───── Material to process

(** Routing groups. *)
Definition routing_group_route_table : list RouteMetadata.t := [
   RouteMetadata.mk "GET" "/admin/v1/routing-groups" None GatewayAction.RoutingGroupRead
     "RoutingGroup" ["tenant_id"] true false "gateway.routing_group.read";
   RouteMetadata.mk "POST" "/admin/v1/routing-groups" None GatewayAction.RoutingGroupWrite
     "RoutingGroup" ["tenant_id"] true false "gateway.routing_group.create";
   RouteMetadata.mk "POST" "/admin/v1/routing-groups:validate" None
     GatewayAction.RoutingGroupRead "RoutingGroup" ["tenant_id"] true false
     "gateway.routing_group.validate";
   RouteMetadata.mk "GET" "/admin/v1/routing-groups/{routing_group_id}" None
     GatewayAction.RoutingGroupRead "RoutingGroup" ["tenant_id"; "routing_group_id"] true
     false "gateway.routing_group.read";
   RouteMetadata.mk "PATCH" "/admin/v1/routing-groups/{routing_group_id}" None
     GatewayAction.RoutingGroupWrite "RoutingGroup" ["tenant_id"; "routing_group_id"] true
     false "gateway.routing_group.update";
   RouteMetadata.mk "GET" "/admin/v1/routing-groups/{routing_group_id}/targets" None
     GatewayAction.RoutingGroupRead "RoutingGroup" ["tenant_id"; "routing_group_id"] true
     false "gateway.routing_group_target.read";
   RouteMetadata.mk "POST" "/admin/v1/routing-groups/{routing_group_id}/targets" None
     GatewayAction.RoutingGroupWrite "RoutingGroup" ["tenant_id"; "routing_group_id"] true
     false "gateway.routing_group_target.create";
   RouteMetadata.mk "POST" "/admin/v1/routing-groups/{routing_group_id}/targets:validate" None
     GatewayAction.RoutingGroupRead "RoutingGroup" ["tenant_id"; "routing_group_id"] true
     false "gateway.routing_group_target.validate";
   RouteMetadata.mk "GET"
     "/admin/v1/routing-groups/{routing_group_id}/targets/{routing_group_target_id}" None
     GatewayAction.RoutingGroupRead "RoutingGroup" ["tenant_id"; "routing_group_id";
     "routing_group_target_id"] true false "gateway.routing_group_target.read";
   RouteMetadata.mk "PATCH"
     "/admin/v1/routing-groups/{routing_group_id}/targets/{routing_group_target_id}" None
     GatewayAction.RoutingGroupWrite "RoutingGroup" ["tenant_id"; "routing_group_id";
     "routing_group_target_id"] true false "gateway.routing_group_target.update"].

(** Realtime views and dashboards. *)
Definition dashboard_route_table : list RouteMetadata.t := [
   RouteMetadata.mk "GET" "/admin/v1/realtime/overview" None
     GatewayAction.RealtimeDashboardRead "RealtimeDashboard" ["tenant_id"] true false
     "gateway.realtime_dashboard.read";
   RouteMetadata.mk "GET" "/admin/v1/realtime/providers" None
     GatewayAction.RealtimeDashboardRead "RealtimeDashboard" ["tenant_id"] true false
     "gateway.realtime_dashboard.read";
   RouteMetadata.mk "GET" "/admin/v1/realtime/routes" None GatewayAction.RealtimeDashboardRead
     "RealtimeDashboard" ["tenant_id"] true false "gateway.realtime_dashboard.read";
   RouteMetadata.mk "GET" "/admin/v1/realtime/budgets" None
     GatewayAction.RealtimeDashboardRead "RealtimeDashboard" ["tenant_id"] true false
     "gateway.realtime_dashboard.read";
   RouteMetadata.mk "GET" "/admin/v1/realtime/quotas" None GatewayAction.RealtimeDashboardRead
     "RealtimeDashboard" ["tenant_id"] true false "gateway.realtime_dashboard.read";
   RouteMetadata.mk "GET" "/admin/v1/realtime/workers" None
     GatewayAction.RealtimeDashboardRead "RealtimeDashboard" ["tenant_id"] true false
     "gateway.realtime_dashboard.read";
   RouteMetadata.mk "GET" "/admin/v1/dashboards/tenant/overview" None
     GatewayAction.DashboardTenantRead "TenantDashboard" ["tenant_id"] true false
     "gateway.dashboard.tenant.read";
   RouteMetadata.mk "GET" "/admin/v1/dashboards/organizations/{organization_id}" None
     GatewayAction.DashboardOrganizationRead "OrganizationDashboard" ["tenant_id";
     "organization_id"] true false "gateway.dashboard.organization.read";
   RouteMetadata.mk "GET" "/admin/v1/dashboards/projects/{project_id}" None
     GatewayAction.DashboardProjectRead "ProjectDashboard" ["tenant_id"; "project_id"] true
     false "gateway.dashboard.project.read";
   RouteMetadata.mk "GET" "/admin/v1/dashboards/project-members/{project_member_id}" None
     GatewayAction.DashboardProjectMemberRead "ProjectMemberDashboard" ["tenant_id";
     "project_member_id"] true false "gateway.dashboard.project_member.read";
   RouteMetadata.mk "GET" "/admin/v1/dashboards/api-keys/{api_key_id}" None
     GatewayAction.DashboardApiKeyRead "ApiKeyDashboard" ["tenant_id"; "api_key_id"] true
     false "gateway.dashboard.api_key.read";
   RouteMetadata.mk "GET" "/admin/v1/dashboards/service-accounts/{service_account_id}" None
     GatewayAction.DashboardServiceAccountRead "ServiceAccountDashboard" ["tenant_id";
     "service_account_id"] true false "gateway.dashboard.service_account.read"].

──────────

◆ **What the task requires**: Only lines that contain "PATCH" are needed, so copy each of them from the data.

◆ **Output for this task**:
   RouteMetadata.mk "PATCH" "/admin/v1/routing-groups/{routing_group_id}" None
   RouteMetadata.mk "PATCH"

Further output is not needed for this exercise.